* Given records
>>
Lemma count_find k l :
  NoDup (seqs l) → count_seq k l = match find_seq k l with Some _ => 1 | None => 0 end.
Proof.
  intros Hn. unfold count_seq. destruct (find_seq k l) as [p|] eqn:Hf.
  - apply find_seq_Some in Hf as (l1 & l2 & -> & <-).
    by destruct (filter_seq_middle l1 p l2 Hn) as [-> _].
  - by rewrite filter_seq_absent by by apply find_seq_None.
Qed.

Lemma count_suffix k l l' : l `suffix_of` l' → count_seq k l ≤ count_seq k l'.
Proof. intros [x ->]. rewrite count_app. pose proof (count_nonneg k x). lia. Qed.

Lemma tally_losses k D : tally (loses k) (loss_event <$> D) = count_seq k D.
Proof. induction D as [|p D IH]; [done|]. rewrite fmap_cons, tally_cons, count_cons, IH. done. Qed.

Lemma tally_losses_other f D :
  (∀ p, f (loss_event p) = false) → tally f (loss_event <$> D) = 0.
Proof. intros Hf. induction D as [|p D IH]; [done|]. by rewrite fmap_cons, tally_cons, Hf, IH. Qed.

(** ** The ledger *)
Section ledger.
Context `{Clocks} `{Target} `{!HmacMd5}.
Implicit Types m : SessionMachine.t.

(** Every sent probe is answered at most once, and is answered, lost, or still
    pending; sequence by sequence, so also across reuse of a sequence. *)
Definition ledger (evs : list ClientEvent.t) m : Prop :=
  Machine.packets_sent m = tally is_send evs ∧
  ∀ k,
    match SessionMachine.state m with
    | Open _ =>
        tally (answers k) evs + count_seq k (pending_of m) + count_seq k (retained_of m)
          ≤ tally (sends k) evs
          ≤ tally (answers k) evs + tally (loses k) evs + count_seq k (pending_of m)
    | Closed _ _ => tally (answers k) evs ≤ tally (sends k) evs
    | Connected | StateNoTestCompleted =>
        tally (answers k) evs = 0 ∧ tally (sends k) evs = 0 ∧ tally (loses k) evs = 0
    end.

Lemma ledger_retagged h m m' evs :
  machine_ok h m → retagged h m m' → ledger evs m → ledger evs m'.
Proof.
  intros Hm Hr [Hs Hk]. pose proof (retagged_ok h m m' Hm Hr) as Hm'.
  destruct Hr as [(E1 & _ & _) Hst].
  destruct (SessionMachine.state m) as [|s| |] eqn:Hsm.
  1,3,4: unfold ledger, Machine.packets_sent in *; rewrite Hst, Hsm in *; done.
  destruct Hst as (s' & Hs' & Hsh & _ & Ht).
  destruct (machine_tracks h m s Hm Hsm) as [_ Htm].
  destruct (Ht _ _ Htm) as (P' & T' & Ht' & HP & HT).
  assert (capacity_of m' = capacity_of m) as Hcap by (unfold capacity_of; by rewrite E1).
  rewrite <- Hcap in Ht'. destruct (tracks_of h m' s' P' T' Hs' Ht') as [HPm HTm].
  unfold ledger, Machine.packets_sent in *. rewrite Hs', Hsm in *. rewrite (sh_sent _ _ Hsh).
  split; [done|]. intros k. specialize (Hk k). rewrite HPm, HTm.
  rewrite (count_same_seqs k P' (pending_of m)) by by apply same_probes_seqs.
  rewrite (count_same_seqs k T' (retained_of m)) by by apply same_probes_seqs.
  done.
Qed.

(** The tracked lists of the machine an open session is put back into. *)
Lemma pending_set_open h m s' P T :
  tracks (capacity_of m) h P T s' →
  pending_of (SessionMachine.set_state (Open s') m) = P ∧
  retained_of (SessionMachine.set_state (Open s') m) = T.
Proof. intros Ht. by apply (tracks_of h _ s'). Qed.

Lemma ledger_send h m s s' p evs e :
  SessionMachine.state m = Open s → machine_ok h m →
  tracks (capacity_of m) (timeout_at p) (pending_of m ++ [p]) (drop_seq (wire_seq p) (retained_of m)) s' →
  ActiveSession.packets_sent s' = ActiveSession.packets_sent s + 1 →
  is_send e = true → (∀ k, sends k e = (wire_seq p =? k)) →
  ledger evs m → ledger (evs ++ [e]) (SessionMachine.set_state (Open s') m).
Proof.
  intros Hst Hm Ht Hsent He Hek [Hs Hk]. unfold ledger, Machine.packets_sent in *.
  rewrite Hst in *. cbn [SessionMachine.state SessionMachine.set_state].
  destruct (pending_set_open _ m s' _ _ Ht) as [HP HT]. rewrite HP, HT.
  split. { rewrite tally_app, tally_cons, He, Hsent, Hs, tally_nil. lia. }
  intros k. specialize (Hk k). rewrite !tally_app, !tally_cons, !tally_nil, Hek.
  rewrite count_app, count_cons, count_drop_seq.
  change (count_seq k []) with 0. pose proof (count_nonneg k (retained_of m)).
  destruct e; try discriminate He. cbn [answers loses].
  destruct (Z.eqb_spec (wire_seq p) k), (Z.eqb_spec k (wire_seq p)); lia.
Qed.

(** Events that are none of the ledger's business. *)
Definition neutral (e : ClientEvent.t) : Prop :=
  is_send e = false ∧ ∀ k, sends k e = false ∧ answers k e = false ∧ loses k e = false.

Lemma tally_neutral evs e :
  neutral e → tally is_send (evs ++ [e]) = tally is_send evs ∧
  ∀ k, tally (sends k) (evs ++ [e]) = tally (sends k) evs ∧
       tally (answers k) (evs ++ [e]) = tally (answers k) evs ∧
       tally (loses k) (evs ++ [e]) = tally (loses k) evs.
Proof.
  intros [Hse Hk]. split.
  - rewrite tally_app, tally_cons, Hse, tally_nil. lia.
  - intros k. destruct (Hk k) as (Hs & Ha & Hl).
    rewrite !tally_app, !tally_cons, !tally_nil, Hs, Ha, Hl. lia.
Qed.

Lemma ledger_neutral m evs e : neutral e → ledger evs m → ledger (evs ++ [e]) m.
Proof.
  intros Hn [Hs Hk]. destruct (tally_neutral evs e Hn) as [Hn1 Hn2]. unfold ledger.
  split; [by rewrite Hn1|]. intros k. specialize (Hk k). destruct (Hn2 k) as (-> & -> & ->). done.
Qed.

Lemma reply_event_sends remote reply plen now meta highest c k :
  is_send (reply_event remote reply plen now meta highest c) = false ∧
  sends k (reply_event remote reply plen now meta highest c) = false ∧
  loses k (reply_event remote reply plen now meta highest c) = false ∧
  answers k (reply_event remote reply plen now meta highest c)
  = match measured c with Some _ => EchoReply.sequence reply =? k | None => false end.
Proof.
  unfold reply_event. destruct c as [p| |p| |]; cbn; try done.
  by destruct (before_highest highest (EchoReply.sequence reply)).
Qed.

(** A classified reply answers the probe it was measured against, and only it. *)
Lemma ledger_reply h m s s' evs remote reply plen now meta :
  SessionMachine.state m = Open s → machine_ok h m →
  let k := EchoReply.sequence reply in
  let c := classified (pending_of m) (retained_of m) (completed_of m) (highest_received_seq s) k in
  tracks (capacity_of m) h (drop_seq k (pending_of m)) (drop_seq k (retained_of m)) s' →
  same_header s s' → ledger evs m →
  ledger (evs ++ [reply_event remote reply plen now meta (highest_received_seq s) c])
    (SessionMachine.set_state (Open s') m).
Proof.
  intros Hst Hm j c Ht Hsh [Hs Hk]. unfold ledger, Machine.packets_sent in *.
  rewrite Hst in *. cbn [SessionMachine.state SessionMachine.set_state].
  destruct (pending_set_open _ m s' _ _ Ht) as [HP HT]. rewrite HP, HT.
  destruct (machine_tracks h m s Hm Hst) as [_ Htm].
  pose proof (tr_disjoint _ _ _ _ _ Htm) as Hd.
  set (e := reply_event _ _ _ _ _ _ _).
  assert (∀ k, is_send e = false ∧ sends k e = false ∧ loses k e = false ∧
    answers k e = match measured c with Some _ => j =? k | None => false end) as He.
  { intros k. apply reply_event_sends. }
  split.
  { destruct (He 0) as (Hse & _). rewrite tally_app, tally_cons, Hse, (sh_sent _ _ Hsh), tally_nil. lia. }
  intros k. specialize (Hk k). destruct (He k) as (_ & Hse & Hle & Hae).
  rewrite !tally_app, !tally_cons, !tally_nil, Hse, Hle, Hae, !count_drop_seq.
  assert (NoDup (seqs (pending_of m))) as HnP by by eapply tracked_pending_fresh.
  assert (NoDup (seqs (retained_of m))) as HnT.
  { apply NoDup_app in Hd as (_ & _ & Hd). by apply NoDup_app in Hd as [? _]. }
  pose proof (count_nonneg k (retained_of m)) as HkT.
  pose proof (count_find k _ HnP) as HcP. pose proof (count_find k _ HnT) as HcT.
  rewrite (Z.eqb_sym j k). destruct (Z.eqb_spec k j) as [->|Hne].
  2:{ destruct (measured c); lia. }
  subst c. unfold classified. destruct (find_seq j (pending_of m)) as [p|]; cbn [measured]; [lia|].
  destruct (bool_decide (j ∈ completed_of m)); cbn [measured]; [lia|].
  destruct (find_seq j (retained_of m)); cbn [measured]; [lia|].
  destruct (before_highest _ _); cbn [measured]; lia.
Qed.

Lemma ledger_poll h m s s' evs D R :
  SessionMachine.state m = Open s → machine_ok h m → pending_of m = D ++ R →
  tracks (capacity_of m) h R (retain_all (capacity_of m) D (retained_of m)) s' →
  same_header s s' → ledger evs m →
  ledger (evs ++ (loss_event <$> D)) (SessionMachine.set_state (Open s') m).
Proof.
  intros Hst Hm HD Ht Hsh [Hs Hk]. unfold ledger, Machine.packets_sent in *.
  rewrite Hst in *. cbn [SessionMachine.state SessionMachine.set_state].
  destruct (pending_set_open _ m s' _ _ Ht) as [HP HT]. rewrite HP, HT.
  split.
  { rewrite tally_app, (sh_sent _ _ Hsh), tally_losses_other by done. lia. }
  intros k. specialize (Hk k).
  rewrite !tally_app, tally_losses, !tally_losses_other by done.
  rewrite HD, count_app in Hk.
  pose proof (count_suffix k _ _ (retain_all_suffix (capacity_of m) D (retained_of m)
    (proj1 (capacity_pos h m Hm)))) as Hret.
  rewrite count_app in Hret. lia.
Qed.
<<
* What needs to be done
Above are some lines. Repeat exactly, and only, those from the line that has "split; [done|]. intros" through the line that has "Hsent, Hs, tally_nil.".

* Written reply
  split; [done|]. intros k. specialize (Hk k). rewrite HPm, HTm.
  rewrite (count_same_seqs k P' (pending_of m)) by by apply same_probes_seqs.
  rewrite (count_same_seqs k T' (retained_of m)) by by apply same_probes_seqs.
  done.
Qed.

(** The tracked lists of the machine an open session is put back into. *)
Lemma pending_set_open h m s' P T :
  tracks (capacity_of m) h P T s' →
  pending_of (SessionMachine.set_state (Open s') m) = P ∧
  retained_of (SessionMachine.set_state (Open s') m) = T.
Proof. intros Ht. by apply (tracks_of h _ s'). Qed.

Lemma ledger_send h m s s' p evs e :
  SessionMachine.state m = Open s → machine_ok h m →
  tracks (capacity_of m) (timeout_at p) (pending_of m ++ [p]) (drop_seq (wire_seq p) (retained_of m)) s' →
  ActiveSession.packets_sent s' = ActiveSession.packets_sent s + 1 →
  is_send e = true → (∀ k, sends k e = (wire_seq p =? k)) →
  ledger evs m → ledger (evs ++ [e]) (SessionMachine.set_state (Open s') m).
Proof.
  intros Hst Hm Ht Hsent He Hek [Hs Hk]. unfold ledger, Machine.packets_sent in *.
  rewrite Hst in *. cbn [SessionMachine.state SessionMachine.set_state].
  destruct (pending_set_open _ m s' _ _ Ht) as [HP HT]. rewrite HP, HT.
  split. { rewrite tally_app, tally_cons, He, Hsent, Hs, tally_nil. lia. }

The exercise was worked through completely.